What the task requires: Beneath this instruction is a listing; print exactly the lines in it starting at the line that contains "constructor." and going through the line that contains "assert (get_current o_next m = Ok x) as En".
The records section start
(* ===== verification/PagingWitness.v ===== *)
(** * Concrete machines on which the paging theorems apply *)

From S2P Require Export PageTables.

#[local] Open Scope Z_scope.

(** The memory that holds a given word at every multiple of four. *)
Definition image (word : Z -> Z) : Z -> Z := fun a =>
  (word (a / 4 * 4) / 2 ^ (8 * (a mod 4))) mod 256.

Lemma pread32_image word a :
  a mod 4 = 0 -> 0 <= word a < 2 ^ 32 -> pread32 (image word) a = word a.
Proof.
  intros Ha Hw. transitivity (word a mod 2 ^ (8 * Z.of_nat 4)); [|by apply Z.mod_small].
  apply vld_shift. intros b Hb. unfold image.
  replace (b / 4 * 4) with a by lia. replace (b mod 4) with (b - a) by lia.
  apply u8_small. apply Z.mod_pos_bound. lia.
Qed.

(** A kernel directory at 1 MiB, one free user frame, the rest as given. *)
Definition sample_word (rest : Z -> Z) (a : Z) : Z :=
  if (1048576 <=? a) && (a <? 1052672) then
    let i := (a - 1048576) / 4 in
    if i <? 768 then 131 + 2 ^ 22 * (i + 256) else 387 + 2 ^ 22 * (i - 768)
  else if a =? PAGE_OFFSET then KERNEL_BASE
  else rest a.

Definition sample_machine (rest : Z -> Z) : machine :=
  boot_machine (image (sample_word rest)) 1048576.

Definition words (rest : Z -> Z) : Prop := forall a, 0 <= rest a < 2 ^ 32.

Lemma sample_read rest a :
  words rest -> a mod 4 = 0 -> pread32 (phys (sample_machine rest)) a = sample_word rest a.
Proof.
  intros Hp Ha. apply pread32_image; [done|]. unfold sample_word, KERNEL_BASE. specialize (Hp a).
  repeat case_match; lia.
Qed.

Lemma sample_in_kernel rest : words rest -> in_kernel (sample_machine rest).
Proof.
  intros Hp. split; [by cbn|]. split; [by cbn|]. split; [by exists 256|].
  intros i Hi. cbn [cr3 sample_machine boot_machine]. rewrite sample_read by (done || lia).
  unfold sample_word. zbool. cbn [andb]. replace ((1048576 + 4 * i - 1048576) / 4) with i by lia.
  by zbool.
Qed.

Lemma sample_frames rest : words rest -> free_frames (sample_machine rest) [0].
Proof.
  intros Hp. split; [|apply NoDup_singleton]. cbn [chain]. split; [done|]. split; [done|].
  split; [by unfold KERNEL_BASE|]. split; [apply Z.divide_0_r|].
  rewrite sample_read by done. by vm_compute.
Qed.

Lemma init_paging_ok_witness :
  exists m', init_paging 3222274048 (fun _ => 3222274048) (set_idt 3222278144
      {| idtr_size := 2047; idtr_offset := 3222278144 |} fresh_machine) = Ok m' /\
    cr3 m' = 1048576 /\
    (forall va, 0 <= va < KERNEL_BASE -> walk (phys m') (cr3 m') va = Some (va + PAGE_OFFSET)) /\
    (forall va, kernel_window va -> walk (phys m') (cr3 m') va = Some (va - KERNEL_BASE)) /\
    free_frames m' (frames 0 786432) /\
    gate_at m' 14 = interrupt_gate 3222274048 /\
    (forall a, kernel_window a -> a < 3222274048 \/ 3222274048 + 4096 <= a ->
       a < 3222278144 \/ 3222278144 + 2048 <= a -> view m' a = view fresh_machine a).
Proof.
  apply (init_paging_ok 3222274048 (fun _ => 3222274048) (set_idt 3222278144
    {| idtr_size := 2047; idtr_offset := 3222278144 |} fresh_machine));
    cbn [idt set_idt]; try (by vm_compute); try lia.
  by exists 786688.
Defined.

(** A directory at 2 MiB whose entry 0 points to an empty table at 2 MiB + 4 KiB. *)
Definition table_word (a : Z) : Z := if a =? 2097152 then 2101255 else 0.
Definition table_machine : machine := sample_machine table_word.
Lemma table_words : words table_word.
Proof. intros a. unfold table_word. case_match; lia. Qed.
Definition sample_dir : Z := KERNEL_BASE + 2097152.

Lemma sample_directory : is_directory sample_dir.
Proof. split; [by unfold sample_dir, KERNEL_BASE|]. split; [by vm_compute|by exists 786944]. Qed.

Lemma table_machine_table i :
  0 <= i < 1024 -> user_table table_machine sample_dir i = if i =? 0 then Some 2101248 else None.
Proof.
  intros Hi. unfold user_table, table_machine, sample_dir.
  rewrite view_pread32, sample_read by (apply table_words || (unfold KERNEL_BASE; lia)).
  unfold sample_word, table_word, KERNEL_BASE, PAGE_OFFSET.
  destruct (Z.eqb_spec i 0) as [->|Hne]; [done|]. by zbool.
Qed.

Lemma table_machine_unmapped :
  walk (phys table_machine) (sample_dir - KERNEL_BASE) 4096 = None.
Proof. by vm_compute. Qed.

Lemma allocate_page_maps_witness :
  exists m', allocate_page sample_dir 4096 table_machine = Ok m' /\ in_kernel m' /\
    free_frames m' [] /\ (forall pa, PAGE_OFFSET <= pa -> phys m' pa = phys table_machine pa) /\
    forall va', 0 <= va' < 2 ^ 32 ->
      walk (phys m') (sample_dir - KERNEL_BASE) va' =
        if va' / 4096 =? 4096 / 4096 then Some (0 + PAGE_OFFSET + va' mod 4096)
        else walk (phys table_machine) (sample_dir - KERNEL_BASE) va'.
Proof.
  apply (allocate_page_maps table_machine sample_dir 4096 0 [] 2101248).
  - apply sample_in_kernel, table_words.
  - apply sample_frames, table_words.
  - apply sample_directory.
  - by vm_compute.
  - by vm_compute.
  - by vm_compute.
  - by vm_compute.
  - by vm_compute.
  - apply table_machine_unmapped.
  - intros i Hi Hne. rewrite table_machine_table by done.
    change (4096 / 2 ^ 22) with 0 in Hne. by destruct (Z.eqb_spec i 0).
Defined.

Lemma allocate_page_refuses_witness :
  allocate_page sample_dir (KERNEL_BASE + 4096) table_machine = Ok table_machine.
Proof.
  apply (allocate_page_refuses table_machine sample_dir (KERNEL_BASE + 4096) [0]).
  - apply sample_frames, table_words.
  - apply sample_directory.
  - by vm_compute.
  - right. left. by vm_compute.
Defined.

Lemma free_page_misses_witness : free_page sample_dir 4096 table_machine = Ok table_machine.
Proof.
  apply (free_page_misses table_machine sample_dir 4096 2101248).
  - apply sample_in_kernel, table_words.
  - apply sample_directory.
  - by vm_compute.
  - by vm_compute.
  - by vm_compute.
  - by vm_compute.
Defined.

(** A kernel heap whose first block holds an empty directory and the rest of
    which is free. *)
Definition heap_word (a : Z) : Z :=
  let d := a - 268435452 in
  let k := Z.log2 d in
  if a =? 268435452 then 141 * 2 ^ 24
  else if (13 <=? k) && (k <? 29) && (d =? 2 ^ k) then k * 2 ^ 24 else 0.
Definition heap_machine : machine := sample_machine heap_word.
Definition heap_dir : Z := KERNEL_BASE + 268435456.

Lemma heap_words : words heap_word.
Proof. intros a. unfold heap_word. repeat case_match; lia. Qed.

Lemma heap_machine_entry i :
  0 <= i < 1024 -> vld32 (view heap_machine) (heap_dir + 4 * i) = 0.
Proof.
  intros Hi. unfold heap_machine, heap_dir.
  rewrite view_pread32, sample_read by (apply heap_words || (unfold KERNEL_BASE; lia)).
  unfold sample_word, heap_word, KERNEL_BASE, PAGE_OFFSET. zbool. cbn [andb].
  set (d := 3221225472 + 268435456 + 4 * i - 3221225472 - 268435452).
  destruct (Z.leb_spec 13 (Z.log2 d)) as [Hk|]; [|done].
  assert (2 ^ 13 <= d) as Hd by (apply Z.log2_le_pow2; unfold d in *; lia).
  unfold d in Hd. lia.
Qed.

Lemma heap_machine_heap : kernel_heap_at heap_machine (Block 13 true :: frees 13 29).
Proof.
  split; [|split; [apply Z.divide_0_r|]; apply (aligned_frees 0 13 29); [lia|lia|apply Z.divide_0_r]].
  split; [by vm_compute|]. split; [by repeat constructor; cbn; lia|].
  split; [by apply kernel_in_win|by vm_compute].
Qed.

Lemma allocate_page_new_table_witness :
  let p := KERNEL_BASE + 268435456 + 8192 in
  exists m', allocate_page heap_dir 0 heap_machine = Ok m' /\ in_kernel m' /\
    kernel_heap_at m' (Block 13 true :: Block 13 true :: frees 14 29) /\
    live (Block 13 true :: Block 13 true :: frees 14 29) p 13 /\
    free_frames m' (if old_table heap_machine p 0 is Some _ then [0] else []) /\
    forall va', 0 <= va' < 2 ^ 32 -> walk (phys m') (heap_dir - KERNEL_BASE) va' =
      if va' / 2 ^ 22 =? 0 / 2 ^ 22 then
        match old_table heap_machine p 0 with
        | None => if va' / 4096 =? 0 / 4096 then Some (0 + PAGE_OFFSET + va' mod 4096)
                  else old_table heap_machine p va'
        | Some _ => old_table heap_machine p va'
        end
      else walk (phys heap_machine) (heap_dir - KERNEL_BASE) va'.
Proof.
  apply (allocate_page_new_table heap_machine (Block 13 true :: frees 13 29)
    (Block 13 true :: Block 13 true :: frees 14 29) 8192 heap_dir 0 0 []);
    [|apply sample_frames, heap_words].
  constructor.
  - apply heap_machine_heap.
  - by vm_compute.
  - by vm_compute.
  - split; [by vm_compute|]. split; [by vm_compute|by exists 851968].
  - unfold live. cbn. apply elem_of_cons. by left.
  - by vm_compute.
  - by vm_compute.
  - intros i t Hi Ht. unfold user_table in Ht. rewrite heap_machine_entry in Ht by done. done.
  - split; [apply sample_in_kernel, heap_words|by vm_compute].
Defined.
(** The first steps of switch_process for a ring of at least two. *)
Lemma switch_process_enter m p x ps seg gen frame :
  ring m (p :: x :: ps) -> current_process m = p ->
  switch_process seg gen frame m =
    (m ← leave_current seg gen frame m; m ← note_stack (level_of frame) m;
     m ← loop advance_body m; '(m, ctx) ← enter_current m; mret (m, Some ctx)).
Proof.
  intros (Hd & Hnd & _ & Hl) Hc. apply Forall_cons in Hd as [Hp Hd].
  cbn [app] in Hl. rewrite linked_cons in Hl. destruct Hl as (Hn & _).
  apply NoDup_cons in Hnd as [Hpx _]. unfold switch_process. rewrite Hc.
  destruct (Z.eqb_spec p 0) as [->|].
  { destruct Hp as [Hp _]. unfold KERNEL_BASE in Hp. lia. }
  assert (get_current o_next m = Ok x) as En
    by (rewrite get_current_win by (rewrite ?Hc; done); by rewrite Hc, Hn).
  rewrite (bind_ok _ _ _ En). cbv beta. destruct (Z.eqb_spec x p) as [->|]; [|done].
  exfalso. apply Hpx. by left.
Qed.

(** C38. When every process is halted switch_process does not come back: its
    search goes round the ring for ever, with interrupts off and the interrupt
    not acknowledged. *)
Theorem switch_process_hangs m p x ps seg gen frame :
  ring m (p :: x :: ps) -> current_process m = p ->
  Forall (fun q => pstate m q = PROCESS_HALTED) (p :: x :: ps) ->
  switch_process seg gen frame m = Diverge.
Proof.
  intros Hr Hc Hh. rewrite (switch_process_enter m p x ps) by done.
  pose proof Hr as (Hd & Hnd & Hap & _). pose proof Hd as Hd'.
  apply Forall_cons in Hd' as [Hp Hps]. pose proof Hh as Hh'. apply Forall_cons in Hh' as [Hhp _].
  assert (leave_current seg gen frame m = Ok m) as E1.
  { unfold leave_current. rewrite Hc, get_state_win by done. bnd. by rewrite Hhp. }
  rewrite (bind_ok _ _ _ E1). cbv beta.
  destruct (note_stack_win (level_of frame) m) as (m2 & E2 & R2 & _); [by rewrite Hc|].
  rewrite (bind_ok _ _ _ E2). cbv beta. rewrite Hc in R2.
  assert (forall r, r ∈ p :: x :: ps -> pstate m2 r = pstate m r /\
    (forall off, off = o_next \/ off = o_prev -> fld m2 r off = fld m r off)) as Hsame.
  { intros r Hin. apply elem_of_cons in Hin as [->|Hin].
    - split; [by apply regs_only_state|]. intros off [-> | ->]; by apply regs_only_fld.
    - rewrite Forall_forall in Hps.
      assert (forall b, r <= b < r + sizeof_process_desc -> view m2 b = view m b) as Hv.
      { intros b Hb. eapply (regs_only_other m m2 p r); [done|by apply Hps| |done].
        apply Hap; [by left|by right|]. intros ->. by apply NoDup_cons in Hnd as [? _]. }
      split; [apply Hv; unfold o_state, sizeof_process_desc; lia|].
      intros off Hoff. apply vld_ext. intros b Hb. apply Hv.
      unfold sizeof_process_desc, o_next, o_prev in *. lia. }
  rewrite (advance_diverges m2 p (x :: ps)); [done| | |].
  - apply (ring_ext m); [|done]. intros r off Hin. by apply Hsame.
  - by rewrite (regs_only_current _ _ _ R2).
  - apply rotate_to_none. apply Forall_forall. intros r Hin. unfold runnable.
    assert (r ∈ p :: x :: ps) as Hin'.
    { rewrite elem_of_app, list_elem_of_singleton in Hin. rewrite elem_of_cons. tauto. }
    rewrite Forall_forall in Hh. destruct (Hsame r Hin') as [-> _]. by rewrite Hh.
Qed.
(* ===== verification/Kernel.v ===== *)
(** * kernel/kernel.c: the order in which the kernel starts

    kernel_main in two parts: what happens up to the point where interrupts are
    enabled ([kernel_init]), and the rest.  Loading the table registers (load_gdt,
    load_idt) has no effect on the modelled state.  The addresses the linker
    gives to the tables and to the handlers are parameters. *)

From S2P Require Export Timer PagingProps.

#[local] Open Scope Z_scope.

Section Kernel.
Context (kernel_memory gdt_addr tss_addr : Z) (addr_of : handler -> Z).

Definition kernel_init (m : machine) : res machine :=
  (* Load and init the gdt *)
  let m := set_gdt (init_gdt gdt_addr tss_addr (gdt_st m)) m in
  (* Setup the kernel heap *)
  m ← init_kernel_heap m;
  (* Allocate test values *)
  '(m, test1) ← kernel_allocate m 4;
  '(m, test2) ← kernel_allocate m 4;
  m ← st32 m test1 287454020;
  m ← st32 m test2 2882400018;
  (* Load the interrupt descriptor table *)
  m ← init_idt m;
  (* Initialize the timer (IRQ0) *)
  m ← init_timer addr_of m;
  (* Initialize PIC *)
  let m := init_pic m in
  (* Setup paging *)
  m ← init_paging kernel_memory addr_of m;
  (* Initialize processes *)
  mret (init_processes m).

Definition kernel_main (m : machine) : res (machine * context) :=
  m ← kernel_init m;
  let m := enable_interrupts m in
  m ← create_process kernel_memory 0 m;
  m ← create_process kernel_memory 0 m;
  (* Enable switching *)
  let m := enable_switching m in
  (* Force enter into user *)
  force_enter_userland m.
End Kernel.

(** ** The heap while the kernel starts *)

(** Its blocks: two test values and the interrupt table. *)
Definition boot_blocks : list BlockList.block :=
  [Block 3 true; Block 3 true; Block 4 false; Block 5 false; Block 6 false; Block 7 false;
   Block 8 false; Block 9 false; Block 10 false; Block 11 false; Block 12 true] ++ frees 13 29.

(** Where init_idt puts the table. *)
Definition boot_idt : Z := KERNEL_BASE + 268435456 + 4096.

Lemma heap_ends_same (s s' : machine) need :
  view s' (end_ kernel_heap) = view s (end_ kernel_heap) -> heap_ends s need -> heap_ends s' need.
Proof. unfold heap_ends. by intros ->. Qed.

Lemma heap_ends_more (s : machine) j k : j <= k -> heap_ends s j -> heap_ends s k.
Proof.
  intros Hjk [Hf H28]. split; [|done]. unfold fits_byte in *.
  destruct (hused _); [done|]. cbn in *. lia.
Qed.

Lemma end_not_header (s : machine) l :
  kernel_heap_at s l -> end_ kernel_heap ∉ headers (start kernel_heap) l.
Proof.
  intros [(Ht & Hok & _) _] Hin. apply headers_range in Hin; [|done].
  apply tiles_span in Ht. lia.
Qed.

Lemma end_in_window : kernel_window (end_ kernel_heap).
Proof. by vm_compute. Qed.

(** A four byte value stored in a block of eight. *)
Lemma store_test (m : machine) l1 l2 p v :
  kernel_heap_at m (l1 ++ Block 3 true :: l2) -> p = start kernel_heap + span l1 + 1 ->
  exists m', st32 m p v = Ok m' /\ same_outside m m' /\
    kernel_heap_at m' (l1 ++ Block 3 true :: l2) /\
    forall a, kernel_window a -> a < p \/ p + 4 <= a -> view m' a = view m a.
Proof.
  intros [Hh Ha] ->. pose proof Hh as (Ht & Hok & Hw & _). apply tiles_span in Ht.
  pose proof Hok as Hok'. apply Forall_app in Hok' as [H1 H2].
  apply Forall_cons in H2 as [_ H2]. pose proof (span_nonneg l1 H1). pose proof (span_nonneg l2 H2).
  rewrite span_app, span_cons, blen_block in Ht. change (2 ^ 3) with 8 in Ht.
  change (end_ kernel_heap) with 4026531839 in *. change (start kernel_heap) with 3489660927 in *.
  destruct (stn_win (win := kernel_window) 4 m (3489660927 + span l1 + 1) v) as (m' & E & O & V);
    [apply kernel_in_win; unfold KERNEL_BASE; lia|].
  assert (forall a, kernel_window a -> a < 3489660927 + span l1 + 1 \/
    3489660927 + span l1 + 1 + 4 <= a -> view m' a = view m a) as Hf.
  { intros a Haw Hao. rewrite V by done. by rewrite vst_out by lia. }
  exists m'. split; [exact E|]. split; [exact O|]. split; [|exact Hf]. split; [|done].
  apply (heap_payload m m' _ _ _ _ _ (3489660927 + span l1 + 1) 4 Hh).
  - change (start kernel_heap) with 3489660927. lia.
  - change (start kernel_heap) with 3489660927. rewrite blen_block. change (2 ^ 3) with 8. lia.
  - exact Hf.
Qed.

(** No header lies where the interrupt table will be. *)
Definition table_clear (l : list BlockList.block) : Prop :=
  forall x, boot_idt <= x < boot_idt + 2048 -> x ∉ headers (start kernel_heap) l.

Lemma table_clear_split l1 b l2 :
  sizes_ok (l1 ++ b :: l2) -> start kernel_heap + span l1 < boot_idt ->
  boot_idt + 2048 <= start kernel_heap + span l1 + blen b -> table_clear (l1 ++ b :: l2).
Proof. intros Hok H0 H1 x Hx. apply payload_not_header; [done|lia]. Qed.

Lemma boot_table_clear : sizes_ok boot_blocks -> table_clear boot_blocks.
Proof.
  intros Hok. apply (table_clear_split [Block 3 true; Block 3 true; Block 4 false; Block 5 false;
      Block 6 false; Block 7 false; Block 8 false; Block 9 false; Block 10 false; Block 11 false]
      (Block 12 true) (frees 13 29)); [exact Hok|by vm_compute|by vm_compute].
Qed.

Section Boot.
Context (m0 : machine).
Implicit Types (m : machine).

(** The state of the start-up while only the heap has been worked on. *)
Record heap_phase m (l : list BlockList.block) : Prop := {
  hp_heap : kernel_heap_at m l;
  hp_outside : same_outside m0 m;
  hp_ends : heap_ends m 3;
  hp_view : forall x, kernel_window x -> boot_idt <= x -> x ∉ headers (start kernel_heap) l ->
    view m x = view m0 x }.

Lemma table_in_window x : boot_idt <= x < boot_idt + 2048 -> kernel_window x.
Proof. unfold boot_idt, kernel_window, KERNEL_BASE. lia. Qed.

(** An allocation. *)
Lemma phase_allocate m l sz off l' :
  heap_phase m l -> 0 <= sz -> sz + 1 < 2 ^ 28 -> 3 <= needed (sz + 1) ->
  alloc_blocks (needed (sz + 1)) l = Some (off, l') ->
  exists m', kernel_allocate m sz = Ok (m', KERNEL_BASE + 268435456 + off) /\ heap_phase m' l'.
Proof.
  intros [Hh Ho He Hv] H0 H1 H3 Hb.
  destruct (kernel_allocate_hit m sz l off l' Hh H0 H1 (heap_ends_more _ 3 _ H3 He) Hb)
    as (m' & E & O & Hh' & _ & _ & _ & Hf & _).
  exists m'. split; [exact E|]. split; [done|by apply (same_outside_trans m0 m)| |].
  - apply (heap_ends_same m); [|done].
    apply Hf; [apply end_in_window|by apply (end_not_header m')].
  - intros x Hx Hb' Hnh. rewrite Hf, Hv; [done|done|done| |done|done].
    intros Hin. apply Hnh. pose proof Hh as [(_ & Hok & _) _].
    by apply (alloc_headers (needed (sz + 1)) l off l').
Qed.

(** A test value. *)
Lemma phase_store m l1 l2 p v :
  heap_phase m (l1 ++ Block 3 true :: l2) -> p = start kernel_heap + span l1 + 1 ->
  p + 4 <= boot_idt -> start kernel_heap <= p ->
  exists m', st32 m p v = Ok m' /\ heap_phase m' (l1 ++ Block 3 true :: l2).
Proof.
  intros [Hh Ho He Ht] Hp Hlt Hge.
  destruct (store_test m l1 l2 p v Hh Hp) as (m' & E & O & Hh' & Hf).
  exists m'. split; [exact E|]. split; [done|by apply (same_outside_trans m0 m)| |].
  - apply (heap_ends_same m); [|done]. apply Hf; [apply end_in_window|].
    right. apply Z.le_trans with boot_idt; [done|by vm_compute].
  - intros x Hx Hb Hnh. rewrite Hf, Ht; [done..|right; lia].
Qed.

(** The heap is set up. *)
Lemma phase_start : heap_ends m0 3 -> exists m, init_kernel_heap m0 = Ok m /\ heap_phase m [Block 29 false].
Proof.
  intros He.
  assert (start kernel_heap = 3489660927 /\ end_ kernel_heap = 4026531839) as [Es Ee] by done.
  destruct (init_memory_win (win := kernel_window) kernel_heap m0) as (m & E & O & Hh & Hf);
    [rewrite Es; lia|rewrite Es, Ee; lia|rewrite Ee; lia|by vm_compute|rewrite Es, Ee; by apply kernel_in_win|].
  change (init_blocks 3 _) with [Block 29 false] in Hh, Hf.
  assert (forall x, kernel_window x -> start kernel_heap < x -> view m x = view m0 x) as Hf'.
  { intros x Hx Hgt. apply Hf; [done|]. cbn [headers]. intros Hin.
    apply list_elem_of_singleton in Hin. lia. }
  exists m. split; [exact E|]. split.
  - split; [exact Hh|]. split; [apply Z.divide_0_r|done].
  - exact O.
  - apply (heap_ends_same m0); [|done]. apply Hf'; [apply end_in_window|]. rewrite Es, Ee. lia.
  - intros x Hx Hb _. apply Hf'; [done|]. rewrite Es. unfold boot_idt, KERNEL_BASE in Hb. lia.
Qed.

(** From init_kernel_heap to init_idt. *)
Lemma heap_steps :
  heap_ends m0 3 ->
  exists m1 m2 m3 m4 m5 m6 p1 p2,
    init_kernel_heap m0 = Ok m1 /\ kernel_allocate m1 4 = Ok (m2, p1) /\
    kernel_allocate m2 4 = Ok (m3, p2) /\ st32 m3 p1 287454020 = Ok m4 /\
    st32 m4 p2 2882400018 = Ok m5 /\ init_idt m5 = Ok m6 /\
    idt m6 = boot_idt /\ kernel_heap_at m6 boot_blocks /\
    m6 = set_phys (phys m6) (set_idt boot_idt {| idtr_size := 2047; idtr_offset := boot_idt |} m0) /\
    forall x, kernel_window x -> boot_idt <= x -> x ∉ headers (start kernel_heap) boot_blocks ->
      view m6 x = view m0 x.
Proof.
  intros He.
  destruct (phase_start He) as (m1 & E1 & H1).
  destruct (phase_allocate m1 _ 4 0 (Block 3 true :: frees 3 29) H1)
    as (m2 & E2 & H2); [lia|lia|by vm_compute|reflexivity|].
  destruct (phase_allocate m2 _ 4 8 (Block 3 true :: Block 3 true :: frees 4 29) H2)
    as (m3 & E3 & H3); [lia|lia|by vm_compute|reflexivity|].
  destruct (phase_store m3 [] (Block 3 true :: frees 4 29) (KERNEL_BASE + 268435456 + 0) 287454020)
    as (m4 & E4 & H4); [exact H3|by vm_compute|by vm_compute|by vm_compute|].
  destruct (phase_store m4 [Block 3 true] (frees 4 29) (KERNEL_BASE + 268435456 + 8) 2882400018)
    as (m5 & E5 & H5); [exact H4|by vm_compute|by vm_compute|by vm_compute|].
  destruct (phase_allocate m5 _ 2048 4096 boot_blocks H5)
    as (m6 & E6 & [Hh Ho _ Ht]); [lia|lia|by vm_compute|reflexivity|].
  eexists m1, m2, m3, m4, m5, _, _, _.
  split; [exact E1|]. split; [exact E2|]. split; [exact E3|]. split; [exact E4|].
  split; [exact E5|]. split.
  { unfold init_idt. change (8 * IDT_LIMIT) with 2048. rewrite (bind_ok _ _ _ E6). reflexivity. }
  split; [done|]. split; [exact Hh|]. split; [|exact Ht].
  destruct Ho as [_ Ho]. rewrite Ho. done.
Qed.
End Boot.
The records section end
Answer section:
  constructor.
  - apply heap_machine_heap.
  - by vm_compute.
  - by vm_compute.
  - split; [by vm_compute|]. split; [by vm_compute|by exists 851968].
  - unfold live. cbn. apply elem_of_cons. by left.
  - by vm_compute.
  - by vm_compute.
  - intros i t Hi Ht. unfold user_table in Ht. rewrite heap_machine_entry in Ht by done. done.
  - split; [apply sample_in_kernel, heap_words|by vm_compute].
Defined.
(** The first steps of switch_process for a ring of at least two. *)
Lemma switch_process_enter m p x ps seg gen frame :
  ring m (p :: x :: ps) -> current_process m = p ->
  switch_process seg gen frame m =
    (m ← leave_current seg gen frame m; m ← note_stack (level_of frame) m;
     m ← loop advance_body m; '(m, ctx) ← enter_current m; mret (m, Some ctx)).
Proof.
  intros (Hd & Hnd & _ & Hl) Hc. apply Forall_cons in Hd as [Hp Hd].
  cbn [app] in Hl. rewrite linked_cons in Hl. destruct Hl as (Hn & _).
  apply NoDup_cons in Hnd as [Hpx _]. unfold switch_process. rewrite Hc.
  destruct (Z.eqb_spec p 0) as [->|].
  { destruct Hp as [Hp _]. unfold KERNEL_BASE in Hp. lia. }
  assert (get_current o_next m = Ok x) as En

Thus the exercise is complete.